Federal Communications Commission Chair Julius Genachowski just ceded the Gov 2.0 stage at the Grand Hyatt Washington to Steve VanRoekel, a former Microsoftie now serving as the commission's geeky managing director, so that VanRoekel could describe a much anticipated redesign of the criminally horrendous and user-unfriendly FCC.gov that, in his telling, will focus on publishing more and better data about broadcast licensing, broadband access, and other areas under the agency's purview. The new FCC.gov is expected to launch by the end of the year, the site's first redesign in ten years.
VanRoekel ran through slides describing new additions to the FCC website, including an API that opens up data on broadcasting licenses (tied to single registration numbers that make clearer which companies and interests own which TV and radio stations across the country) and access to the data collected by the agency's testing of home broadband speeds. New as well: FCC.gov/developer.

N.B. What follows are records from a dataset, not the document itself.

(** The fixture parser accepts exactly the canonical encodings: UTF-8 text that
    is the request line and the payload line of the returned values, with no
    embedded newline, no carriage return before a newline and nothing else. *)
Theorem parse_fixture_response_iff contents i p :
  parse_fixture_response contents = inl (i, p) <->
  contents = as_bytes (fixture_response i p) /\ (exists t, from_utf8 contents = inl t) /\
  NEWLINE ∉ as_bytes i /\ NEWLINE ∉ as_bytes p /\
  list.last (as_bytes "request_id=" ++ as_bytes i) <> Some Byte.x0d /\
  list.last (as_bytes "payload=" ++ as_bytes p) <> Some Byte.x0d.
Proof.
  unfold parse_fixture_response. split.
  - destruct (from_utf8 contents) as [t|] eqn:Eu; [|done].
    assert (Ht : as_bytes t = contents).
    { unfold from_utf8 in Eu. destruct (utf8_error _ _ _); [done|]. injection Eu as <-. apply as_bytes_str_of. }
    rewrite Ht. destruct (str_lines contents !! 0%nat) as [l0|] eqn:E0; [|done]. cbn [mbind option_bind].
    destruct (strip_prefix (as_bytes "request_id=") l0) as [ri|] eqn:Er; [|done].
    destruct (str_lines contents !! 1%nat) as [l1|] eqn:E1; [|done]. cbn [mbind option_bind].
    destruct (strip_prefix (as_bytes "payload=") l1) as [pl|] eqn:Ep; [|done].
    case_bool_decide; [done|]. destruct (negb _) eqn:En; [done|].
    apply negb_false_iff, bool_decide_eq_true in En. intros [= <- <-].
    apply strip_prefix_Some in Er as ->. apply strip_prefix_Some in Ep as ->.
    pose proof (str_lines_newline _ _ _ E0) as N0. pose proof (str_lines_newline _ _ _ E1) as N1.
    assert (Hl : str_lines contents = [strip_cr (as_bytes "request_id=" ++ ri);
                                       strip_cr (as_bytes "payload=" ++ pl)]).
    { rewrite -En fixture_response_bytes !as_bytes_str_of. by apply str_lines_two. }
    rewrite Hl in E0, E1. cbn in E0, E1. injection E0 as E0. injection E1 as E1.
    rewrite !as_bytes_str_of. split_and!; [done|by exists t| | | |].
    + intros Hin. apply N0, elem_of_app. by right.
    + intros Hin. apply N1, elem_of_app. by right.
    + by apply strip_cr_id.
    + by apply strip_cr_id.
  - intros (->&(t&Eu)&Ni&Np&Ci&Cp). rewrite Eu.
    assert (Ht : as_bytes t = as_bytes (fixture_response i p)).
    { unfold from_utf8 in Eu. destruct (utf8_error _ _ _); [done|]. injection Eu as <-. by rewrite as_bytes_str_of. }
    assert (Hl : str_lines (as_bytes t) = [as_bytes "request_id=" ++ as_bytes i; as_bytes "payload=" ++ as_bytes p]).
    { rewrite Ht fixture_response_bytes str_lines_two.
      - by rewrite !(proj2 (strip_cr_id _)).
      - apply newline_app; [|done]. apply contains_byte_false. by vm_compute.
      - apply newline_app; [|done]. apply contains_byte_false. by vm_compute. }
    rewrite Hl. cbn [lookup list_lookup mbind option_bind].
    rewrite !(proj2 (strip_prefix_Some _ _ _) eq_refl). rewrite bool_decide_false; [|by intros []].
    rewrite !str_of_as_bytes bool_decide_true //.
Qed.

Judging from VanRoekel's slides, the new FCC.gov site's look at feel will mimic that of Broadband.gov.
If VanRoekel's presentation is reflective of reality, the FCC has made an interesting choice -- focusing on developers, and the numbers and hard data that they hunger for, rather than on making it easier for average folks to find information, and deliver input, on the incredibly important work the FCC does to shape the modern media landscape in communities across the United States.
Photo credit: James Duncan Davidson I just tracked down HHS's Chief Technology Officer Todd Park after his talk here at Gov 2.0 to press him for details on adding pricing data to the Obama administration's HealthCare.gov.
Park demurred a bit on the details, other than to say that the process is moving along, and the agency is in the midst of parsing the data sent in by health insurers. Hard numbers on how much health care plans cost is supposed to be added to the site by October 1st, less than a month away. The red flag for cynical sorts, though, is that there's little stick goading American health insurers into handing their internal pricing data over to Uncle Sam. They're free to make the judgment that it's not worth it.
The carrot? "It's really the fact that they're going to have their data on this highly-regarded site," said Park.
In order to have that be much of an incentive, it seems, you probably need to have some pretty wide-spread adoption of the site by Americans looking for trusted health information (or, maybe, some investigative reporters taking Aetna or what have you to task for not playing along with the site.) On that point, I asked Park about traffic. HealthCare.gov, he said, "just recently broke a million hits since it launched," which happened in July.
There have been improvements to the site since that launch, pointed out Park, including the addition of a Dialysis Facility Compare tool and help bubbles that pop up over words that might be unfamiliar to users. Congress mandated the creation of the site with the passage of the health reform legislative package.